** GIVEN ENTRIES **
★ ★ ★

(* ===== verification/HostOS.v ===== *)
(** * The host operating system

    The calls the memory subsystem makes into libc and the KVM kernel module.
    They are not part of the library's sources: [HostOS] is the interface the
    model is written against, [HostOSLaws] states the documented behaviour the
    theorems rely on, and [bump_os] is an instance that satisfies it. *)

From S2P Require Import Prelude.
Local Open Scope Z_scope.

(** [struct kvm_userspace_memory_region] of [linux/kvm.h]. *)
Record Chunk := mkChunk {
  slot : Z;
  flags : Z;
  guest_phys_addr : Z;
  memory_size : Z;
  userspace_addr : Z;
}.

#[export] Instance Chunk_eq_dec : EqDecision Chunk.
Proof. solve_decision. Defined.

Class HostOS (os : Type) := {
  (** [posix_memalign(&p, align, size)]: the error code and the block. *)
  posix_memalign : os -> Z -> Z -> (Z * Z) * os;
  (** [ioctl(vmfd, KVM_SET_USER_MEMORY_REGION, chunk)]: the result and [errno]. *)
  set_user_memory_region : os -> Z -> Chunk -> (Z * Z) * os;
}.

(** Two address ranges without a common byte. *)
Definition disjoint_range (a n b k : Z) : Prop := a + n <= b \/ b + k <= a.

Class HostOSLaws (os : Type) `{HostOS os} := {
  (** The blocks handed out so far and not given back. *)
  live : os -> list (Z * Z);
  (** A successful [posix_memalign] of a nonempty block is aligned, not null, inside the
      47-bit user address space, and shares no byte with a live block. *)
  posix_memalign_ok o a n p o' :
    0 < n -> posix_memalign o a n = ((0, p), o') ->
    p mod a = 0 /\ 0 < p /\ p + n <= 2 ^ 47 /\
    Forall (fun b => disjoint_range p n b.1 b.2) (live o) /\
    live o' = (p, n) :: live o;
  (** Registering a chunk with KVM does not allocate. *)
  set_user_memory_region_live o fd c e errno o' :
    set_user_memory_region o fd c = ((e, errno), o') -> live o' = live o;
}.

(** A host that hands out fresh page-aligned blocks from the bottom of its heap
    and accepts every KVM region. *)
Record bump_os := mkBump { bump_next : Z; bump_blocks : list (Z * Z) }.

Definition bump_init : bump_os := mkBump 0x10000000 [].

Definition bump_alloc (o : bump_os) (a n : Z) : (Z * Z) * bump_os :=
  let p := (bump_next o + 4095) / 4096 * 4096 in
  if (a =? 4096) && (0 <? n) && (0 <? p) && (p + n <=? 2 ^ 47)
     && forallb (fun b => b.1 + b.2 <=? p) (bump_blocks o)
  then ((0, p), mkBump (p + n) ((p, n) :: bump_blocks o))
  else ((12, 0), o).

#[export] Instance bump_HostOS : HostOS bump_os := {|
  posix_memalign := bump_alloc;
  set_user_memory_region o _ _ := ((0, 0), o);
|}.

#[export] Program Instance bump_HostOSLaws : HostOSLaws bump_os := {| live := bump_blocks |}.
Next Obligation.
  intros o a n p o' Hn H. cbn in H. unfold bump_alloc in H.
  destruct (_ && _) eqn:E in H; [|done]. injection H as <- <-.
  rewrite !andb_true_iff, Z.eqb_eq, !Z.ltb_lt, Z.leb_le in E.
  destruct E as [[[[-> Hn'] Hp] Hle] Hall]. rewrite forallb_forall in Hall.
  split; [apply Z.mod_mul; lia|]. do 2 (split; [lia|]). split; [|done].
  apply Forall_forall. intros b Hb. right.
  specialize (Hall b). rewrite Z.leb_le in Hall. apply Hall. by apply list_elem_of_In.
Qed.
Next Obligation. intros o fd c e errno o' H. cbn in H. by injection H as _ _ <-. Qed.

★ ★ ★

** HOW TO COMPLETE THIS TASK **
Everything above from the line containing "47-bit user address" down to the line containing "(** Registering a" is to be transcribed exactly, with both of those lines included and nothing else added.

** WRITTEN REPLY **
      47-bit user address space, and shares no byte with a live block. *)
  posix_memalign_ok o a n p o' :
    0 < n -> posix_memalign o a n = ((0, p), o') ->
    p mod a = 0 /\ 0 < p /\ p + n <= 2 ^ 47 /\
    Forall (fun b => disjoint_range p n b.1 b.2) (live o) /\
    live o' = (p, n) :: live o;
  (** Registering a chunk with KVM does not allocate. *)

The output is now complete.